My mother shook herself and scratched herself. We walked along a narrow path, through meadows with yellow flowers alternating with fields, perhaps wheat fields.

“There,” said my father, pointing his stick horizontally away from himself at a second forest that looked like the first, which I had taken for a fir or a pine forest or an evergreen forest of some other kind, “there we can rest.”

I saw peasants standing in Sunday clothes at the backs of their fields. Their legs, their stomachs, were covered by the grain. They were giving worried looks, now up to heaven, now down at their fields.

“There’s a storm coming up,” they called out to each other.

Our shadows kept getting less and less visible on the path. I looked down, to make sure I didn’t bump into a stone. Meanwhile the heel of my right foot was hurting just as badly as the heel of my left. And whenever my mother stumbled, turned her ankle, stood still with her lips squeezed tight, it was hard for me to decide which foot I should put forward, which I should burden with the main weight of my body.

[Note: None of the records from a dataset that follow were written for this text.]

(** getMatchedProximityId (lines 334-384).  The second component is the
    value written through [proximityIndex] ([None]: not written). *)
Definition getMatchedProximityId (U : StateUtils) (s : ProximityInfoState)
    (index c : Z) (checkProximityChars : bool) : ProximityType * option nat :=
  let currentCodePoints := proximityCodePointAt s index in
  let firstCodePoint := currentCodePoints 0%nat in
  let baseLowerC := toBaseLowerCase U c in
  if (firstCodePoint =? baseLowerC) || (firstCodePoint =? c) then (EQUIVALENT_CHAR, None)
  else if negb checkProximityChars then (UNRELATED_CHAR, None)
  else if toBaseLowerCase U firstCodePoint =? baseLowerC then (NEAR_PROXIMITY_CHAR, None)
  else
    match scanProximity currentCodePoints c baseLowerC 1 (MAX_PROXIMITY_CHARS_SIZE - 1) with
    | Matched j => (NEAR_PROXIMITY_CHAR, Some j)
    | Stopped j =>
        if Nat.ltb j MAX_PROXIMITY_CHARS_SIZE
           && (currentCodePoints j =? ADDITIONAL_PROXIMITY_CHAR_DELIMITER_CODE) then
          match scanProximity currentCodePoints c baseLowerC (S j)
                  (MAX_PROXIMITY_CHARS_SIZE - S j) with
          | Matched j' => (ADDITIONAL_PROXIMITY_CHAR, Some j')
          | Stopped _ => (UNRELATED_CHAR, None)
          end
        else (UNRELATED_CHAR, None)
    end.

(** [mProximityInfo->getCodePointOf(k)]. *)
Definition codePointOf (s : ProximityInfoState) (k : Z) : Z :=
  match mProximityInfo s with
  | Some pi => getCodePointOf pi k
  | None => NOT_A_CODE
  end.

(** [mProximityInfo->getKeyCount()]. *)
Definition keyCountOf (s : ProximityInfoState) : nat :=
  match mProximityInfo s with
  | Some pi => getKeyCount pi
  | None => 0
  end.

(** getAllPossibleChars (lines 401-425): [filter] holds the first
    [filterSize] entries of the array; the result holds the first
    [newFilterSize] entries. *)
Definition getAllPossibleChars (s : ProximityInfoState) (index : nat)
    (filter : list Z) : list Z :=
  if Nat.leb (length (mSampledInputXs (mTouchPoints s))) index then filter
  else
    fold_left (fun acc j =>
      if bool_decide (j ∈ mSearchKeysVector s !!! index) then
        let keyCodePoint := codePointOf s (Z.of_nat j) in
        let insert := negb (existsb (fun f => f =? keyCodePoint) filter) in
        if insert then acc ++ [keyCodePoint] else acc
      else acc)
      (seq 0 (keyCountOf s)) filter.

(** The body of the loop of getAllPossibleChars for the search-key set
    [S] of the point, with [cp j] the code point of key [j]. *)
Definition possibleStep (S : KeySet) (cp : nat -> Z) (filter : list Z)
    (acc : list Z) (j : nat) : list Z :=
  if bool_decide (j ∈ S) then
    let keyCodePoint := cp j in
    if negb (existsb (fun f => f =? keyCodePoint) filter) then acc ++ [keyCodePoint] else acc
  else acc.

(** isKeyInSerchKeysAfterIndex (lines 427-431); the ASSERTs on [keyId]
    and [index] are not checked in release builds. *)
Definition isKeyInSerchKeysAfterIndex (s : ProximityInfoState) (index keyId : Z) : bool :=
  bool_decide (Z.to_nat keyId ∈ mSearchKeysVector s !!! Z.to_nat index).

(** The body of the inner loop of getMostProbableString (lines 473-481):
    the running minimum and the key it came from. *)
Definition mostProbableStep (acc : Q * Z) (entry : Z * Q) : Q * Z :=
  let '(minLogProbability, character) := acc in
  let '(key, value) := entry in
  let logProbability :=
    if negb (key =? NOT_AN_INDEX) then (value + DEMOTION_LOG_PROBABILITY)%Q else value in
  if Qltb logProbability minLogProbability then (logProbability, key)
  else (minLogProbability, character).

Definition mostProbableAt (d : CharProbabilities) : Q * Z :=
  fold_left mostProbableStep d (inject_Z MAX_POINT_TO_KEY_LENGTH, NOT_AN_INDEX).

(** The outer loop of getMostProbableString from point [i], with
    [fuel = mSampledInputSize - i]; [codePointBuf] holds the characters
    written so far ([index] is its length). *)
Fixpoint mostProbableLoop (s : ProximityInfoState) (i fuel : nat)
    (codePointBuf : list Z) (sumLogProbability : Q) : list Z * Q :=
  match fuel with
  | O => (codePointBuf, sumLogProbability)
  | S fuel' =>
      if Nat.ltb (length codePointBuf) (MAX_WORD_LENGTH - 1) then
        let '(minLogProbability, character) :=
          mostProbableAt (nth i (mCharProbabilities s) []) in
        let codePointBuf' :=
          if character =? NOT_AN_INDEX then codePointBuf
          else codePointBuf ++ [codePointOf s character] in
        mostProbableLoop s (S i) fuel' codePointBuf'
          (sumLogProbability + minLogProbability)%Q
      else (codePointBuf, sumLogProbability)
  end.

(** getMostProbableString (lines 465-490): the code points written before
    the terminating '\0', and the returned score. *)
Definition getMostProbableString (s : ProximityInfoState) : list Z * Q :=
  mostProbableLoop s 0 (mSampledInputSize s) [] 0%Q.
(** X21.  When its request goes through, [getClosestAvailableSlot] leaves
    the tables alone and answers with the earliest of the slots that the
    anonymous key may offer and that start between now and a month from
    now; it answers with no slot exactly when there is none. *)
Theorem X21_closest_slot_is_the_earliest :
  forall (now futureDate : Z) (w : Backend.World),
    Backend.nextFault w = None ->
    exists found : option Slot.t,
      fst (Supabase.getClosestAvailableSlot now futureDate w) = Js.Returned found /\
      Backend.db (snd (Supabase.getClosestAvailableSlot now futureDate w)) = Backend.db w /\
      match found with
      | Some s =>
          Cases.offered now w s /\ Slot.start_time s <= futureDate /\
          forall other, Cases.offered now w other -> Slot.start_time other <= futureDate ->
                        Slot.start_time s <= Slot.start_time other
      | None =>
          forall other, Cases.offered now w other -> futureDate < Slot.start_time other
      end.
Proof.
  intros now futureDate w Hf.
  rewrite (getClosestAvailableSlot_no_fault now futureDate w Hf). cbn [fst snd Backend.db].
  eexists. split; [reflexivity |]. split; [reflexivity |].
  pose proof (orderByStart_sorted
                (Backend.selectSlots Backend.Anon
                   (fun s => (now <=? Slot.start_time s) && (Slot.start_time s <=? futureDate)
                             && Bool.eqb (Slot.is_available s) true)
                   (Backend.rls w) (Backend.db w))) as Hsorted.
  assert (Hrows : forall x,
             In x (Backend.orderByStart
                     (Backend.selectSlots Backend.Anon
                        (fun s => (now <=? Slot.start_time s)
                                  && (Slot.start_time s <=? futureDate)
                                  && Bool.eqb (Slot.is_available s) true)
                        (Backend.rls w) (Backend.db w)))
             <-> Cases.offered now w x /\ Slot.start_time x <= futureDate).
  { intros x. rewrite in_orderByStart. apply offered_selected. }
  destruct (Backend.orderByStart _) as [| s rest]; cbn [head].
  - intros other Hother.
    destruct (Z.lt_ge_cases futureDate (Slot.start_time other)) as [Hlate | Hsoon];
      [exact Hlate |].
    exfalso. apply (proj2 (Hrows other)). split; assumption.
  - destruct (proj1 (Hrows s) (or_introl eq_refl)) as [Hoffered Hsoon].
    repeat split; try assumption; try apply Hoffered.
    intros other Hother Hothersoon.
    apply (sorted_head_first s rest Hsorted). apply Hrows. split; assumption.
Qed.

Lemma X21_closest_slot_witness :
  exists found : option Slot.t,
    fst (Supabase.getClosestAvailableSlot (8 * Scenario.hour) (720 * Scenario.hour)
           Scenario.initWorld) = Js.Returned found /\
    Backend.db (snd (Supabase.getClosestAvailableSlot (8 * Scenario.hour) (720 * Scenario.hour)
                       Scenario.initWorld)) = Backend.db Scenario.initWorld /\
    match found with
    | Some s =>
        Cases.offered (8 * Scenario.hour) Scenario.initWorld s /\
        Slot.start_time s <= 720 * Scenario.hour /\
        forall other, Cases.offered (8 * Scenario.hour) Scenario.initWorld other ->
                      Slot.start_time other <= 720 * Scenario.hour ->
                      Slot.start_time s <= Slot.start_time other
    | None =>
        forall other, Cases.offered (8 * Scenario.hour) Scenario.initWorld other ->
                      720 * Scenario.hour < Slot.start_time other
    end.
Proof.
  apply (X21_closest_slot_is_the_earliest (8 * Scenario.hour) (720 * Scenario.hour)
           Scenario.initWorld).
  reflexivity.
Defined.

(** X22.  When its request goes through, [checkSlotsExist] answers [true]
    exactly when the anonymous key may offer some slot; when it answers
    [false], [getClosestAvailableSlot] finds no slot either. *)
Theorem X22_checkSlotsExist_counts_the_offered_slots :
  forall (now futureDate : Z) (w : Backend.World),
    Backend.nextFault w = None ->
    exists any : bool,
      fst (SupabaseRest.checkSlotsExist now w) = Js.Returned any /\
      (any = true <-> exists s, Cases.offered now w s) /\
      (any = false ->
       fst (Supabase.getClosestAvailableSlot now futureDate w) = Js.Returned None).
Proof.
  intros now futureDate w Hf.
  rewrite (checkSlotsExist_no_fault now w Hf),
          (getClosestAvailableSlot_no_fault now futureDate w Hf). cbn [fst].
  eexists. split; [reflexivity |].
  pose proof (offered_counted now w) as Hcounted.
  destruct (Backend.selectSlots Backend.Anon (SupabaseRest.upcomingAvailable now)
              (Backend.rls w) (Backend.db w)) as [| s rest] eqn:Hrows.
  - cbn. split.
    + split; [discriminate |]. intros [s Hs]. apply Hcounted in Hs. destruct Hs.
    + intros _.
      destruct (Backend.orderByStart _) as [| s rest] eqn:Hordered; [reflexivity |].
      exfalso. assert (Hin : In s (s :: rest)) by (left; reflexivity).
      rewrite <- Hordered in Hin. apply in_orderByStart, offered_selected in Hin as [Hin _].
      apply Hcounted in Hin. destruct Hin.
  - assert (Hany : (Z.of_nat (length (s :: rest)) >? 0) = true)
      by (apply Z.gtb_lt; cbn [length]; lia).
    rewrite Hany. split; [| discriminate].
    split; [| reflexivity]. intros _. exists s. apply Hcounted. left. reflexivity.
Qed.

Lemma X22_checkSlotsExist_witness :
  exists any : bool,
    fst (SupabaseRest.checkSlotsExist (12 * Scenario.hour) Scenario.initWorld)
      = Js.Returned any /\
    (any = true <-> exists s, Cases.offered (12 * Scenario.hour) Scenario.initWorld s) /\
    (any = false ->
     fst (Supabase.getClosestAvailableSlot (12 * Scenario.hour) (720 * Scenario.hour)
            Scenario.initWorld) = Js.Returned None).
Proof.
  apply (X22_checkSlotsExist_counts_the_offered_slots (12 * Scenario.hour)
           (720 * Scenario.hour) Scenario.initWorld).
  reflexivity.
Defined.

(** ** auth.js: setting the password up, logging in, the session *)

Section SetupFacts.
Import Js Backend Auth AuthSession.

(** After [storePasswordHash] every row of the password key holds the
    new hash. *)
Lemma stored_hash (hashedPassword : string) (rows : list Setting.t) :
  List.map Setting.value
    (List.filter (fun r => String.eqb (Setting.key r) ADMIN_PASSWORD_KEY)
       (List.map (fun r => if String.eqb (Setting.key r) ADMIN_PASSWORD_KEY
                           then Setting.mk (Setting.key r) hashedPassword
                           else r) rows))
  = List.map (fun _ => hashedPassword)
      (List.filter (fun r => String.eqb (Setting.key r) ADMIN_PASSWORD_KEY) rows).
Proof.
  induction rows as [| a r IH]; [reflexivity |].
  cbn [List.map List.filter].
  destruct (String.eqb (Setting.key a) ADMIN_PASSWORD_KEY) eqn:Hkey.
  - cbn [Setting.key]. rewrite Hkey. cbn [List.map Setting.value]. rewrite IH. reflexivity.
  - rewrite Hkey. exact IH.
Qed.

Lemma setupAdminPassword_no_fault (password : Password) (w : World) :
  serviceKey w = true ->
  nextFault w = None ->
  setupAdminPassword password w
  = (Returned true,
     mkWorld (storePasswordHash (hashPassword password) (db w)) (rls w) true
             (tail (faults w))).
Proof.
  intros Hkey Hf. unfold setupAdminPassword, catchM, bindM, getServiceKey.
  rewrite Hkey. cbn [negb]. rewrite (request_no_fault _ _ Hf), Hkey. reflexivity.
Qed.

Lemma two_step_collision (hash : Z) :
  hashStep (hashStep hash 65) 97 = hashStep (hashStep hash 66) 66.
Proof.
  rewrite !hashStep_wraps. apply toInt32_mod.
  replace (toInt32 (hash * 32 - hash + 65) * 32 - toInt32 (hash * 32 - hash + 65) + 97)
    with (toInt32 (hash * 32 - hash + 65) * 31 + 97) by lia.
  replace (toInt32 (hash * 32 - hash + 66) * 32 - toInt32 (hash * 32 - hash + 66) + 66)
    with (toInt32 (hash * 32 - hash + 66) * 31 + 66) by lia.
  rewrite <- Zplus_mod_idemp_l, <- Zmult_mod_idemp_l, toInt32_mod_eq,
    Zmult_mod_idemp_l, Zplus_mod_idemp_l.
  symmetry.
  rewrite <- Zplus_mod_idemp_l, <- Zmult_mod_idemp_l, toInt32_mod_eq,
    Zmult_mod_idemp_l, Zplus_mod_idemp_l.
  f_equal. lia.
Qed.

End SetupFacts.
(** C2, as the program has it. When every entry of the log has a valid
    date, a duration text of two or three colon-separated fields of
    digits, a bpm that [isdigit] accepts, and an exercise name that is safe
    in a row of the table, then saving the log and loading the file gives,
    for every entry of the log, an entry with the same exercise name,
    duration text, bpm token and calendar day. *)
Theorem save_load_round_trip now (a : trainer) :
  Forall (fun w => row_ok w = true) (workout_data a) →
  ∀ w, w ∈ workout_data a →
       ∃ w', w' ∈ workout_data (load_data now (save_data a)) ∧ same_row w w'.
Proof.
  intros Hdata w Hw.
  change (workout_data (load_data now (save_data a)))
    with (parse_markdown now (markdown_of (workout_data a))).
  rewrite parse_markdown_of by done.
  rewrite Forall_forall in Hdata.
  destruct (row_ok_spec w (Hdata w Hw)) as (_ & _ & _ & _ & _ & Hv).
  exists (relabel (stamp now (day_of w)) w). split.
  - apply list_elem_of_In, in_concat.
    exists (map (relabel (stamp now (day_of w)))
              (filter (fun w' => day_of w' = day_of w) (workout_data a))).
    split; apply list_elem_of_In.
    + apply list_elem_of_fmap. exists (day_of w). split; [reflexivity |].
      apply sort_dates_elem_of, group_data_keys. by exists w.
    + apply list_elem_of_fmap_2. by apply list_elem_of_filter.
  - unfold same_row, stamp, day_of. rewrite strptime_strftime by done. done.
Qed.

(** Nothing else is read: every entry loaded is an entry of the log with
    the time stamp of its day. *)
Lemma load_save_sound now (a : trainer) :
  Forall (fun w => row_ok w = true) (workout_data a) →
  ∀ w', w' ∈ workout_data (load_data now (save_data a)) →
        ∃ w, w ∈ workout_data a ∧ same_row w w'.
Proof.
  intros Hdata w' Hw'.
  change (workout_data (load_data now (save_data a)))
    with (parse_markdown now (markdown_of (workout_data a))) in Hw'.
  rewrite parse_markdown_of in Hw' by done.
  apply list_elem_of_In, in_concat in Hw' as (ws & Hws & Hw').
  apply list_elem_of_In, list_elem_of_fmap in Hws as (date & -> & _).
  apply list_elem_of_In, list_elem_of_fmap in Hw' as (w & -> & [Hday Hw]%list_elem_of_filter).
  exists w. split; [done |].
  rewrite Forall_forall in Hdata.
  destruct (row_ok_spec w (Hdata w Hw)) as (_ & _ & _ & _ & _ & Hv).
  unfold same_row, stamp. rewrite <- Hday. unfold day_of.
  by rewrite strptime_strftime.
Qed.

Lemma save_load_round_trip_witness :
  Forall (fun w => row_ok w = true) three_rows
  ∧ ∃ w', w' ∈ workout_data
             (load_data (mk_datetime 2024 March 2 8 0 0 0)
                (save_data (set_workout_data three_rows (init_trainer None))))
          ∧ same_row
              (mk_workout (py "Riff in A") (py "01:01:01") (py "90")
                 (mk_datetime 2024 March 1 9 0 0 0)) w'.
Proof.
  assert (Forall (fun w => row_ok w = true) three_rows) as H.
  { repeat constructor. }
  split; [exact H |].
  apply (save_load_round_trip (mk_datetime 2024 March 2 8 0 0 0)
           (set_workout_data three_rows (init_trainer None)) H).
  right. left.
Defined.

(** C2 as stated fails: an entry with a valid time stamp, duration and bpm
    whose exercise is called "BPM drill" is written to the file and is not
    read back, since [load_data] passes over every line with "BPM" in it. *)
Lemma round_trip_counterexample :
  let w := mk_workout (py "BPM drill") (py "00:04") (py "80")
             (mk_datetime 2024 March 1 9 0 0 0) in
  let a := set_workout_data [w] (init_trainer None) in
  valid_date (timestamp w) = true
  ∧ valid_duration (time w) = true
  ∧ valid_bpm (bpm w) = true
  ∧ data_file (save_data a) =
      Some (py "# Guitar Exercises" ++ [NL; NL] ++ py "## 01 March 2024" ++ [NL; NL]
            ++ py "| Exercise Name | Time  | BPM |" ++ [NL]
            ++ py "| ------------------- | ------ | --- |" ++ [NL]
            ++ py "| BPM drill | 00:04 | 80 |" ++ [NL; NL])
  ∧ workout_data (load_data (mk_datetime 2024 March 2 8 0 0 0) (save_data a)) = []
  ∧ ¬ ∃ w', w' ∈ workout_data (load_data (mk_datetime 2024 March 2 8 0 0 0) (save_data a))
            ∧ same_row w w'.
Proof.
  intros w a.
  assert (workout_data (load_data (mk_datetime 2024 March 2 8 0 0 0) (save_data a)) = [])
    as Hload by by vm_compute.
  split_and!; try by vm_compute.
  rewrite Hload. intros (w' & Hw' & _). by apply elem_of_nil in Hw'.
Qed.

“Isn’t it beautiful here,” said my father.

“All right, all right,” murmured my mother.

“Stand up straight! Breathe deeply!” said my father to me. “Don’t hobble around like an old woman!”

At the edge of the second forest my mother sat down in her green suit on the green meadow, her back to the forest, her face to the sun. And while she pulled off her shoes I sat down next to her, and while I pulled off my shoes my father took the rucksack off his back and then sat down next to me.

We sat that way, in a row, our backs to the forest, our faces to the sun as it came through the gray clouds, and we ate and we drank what we had brought with us.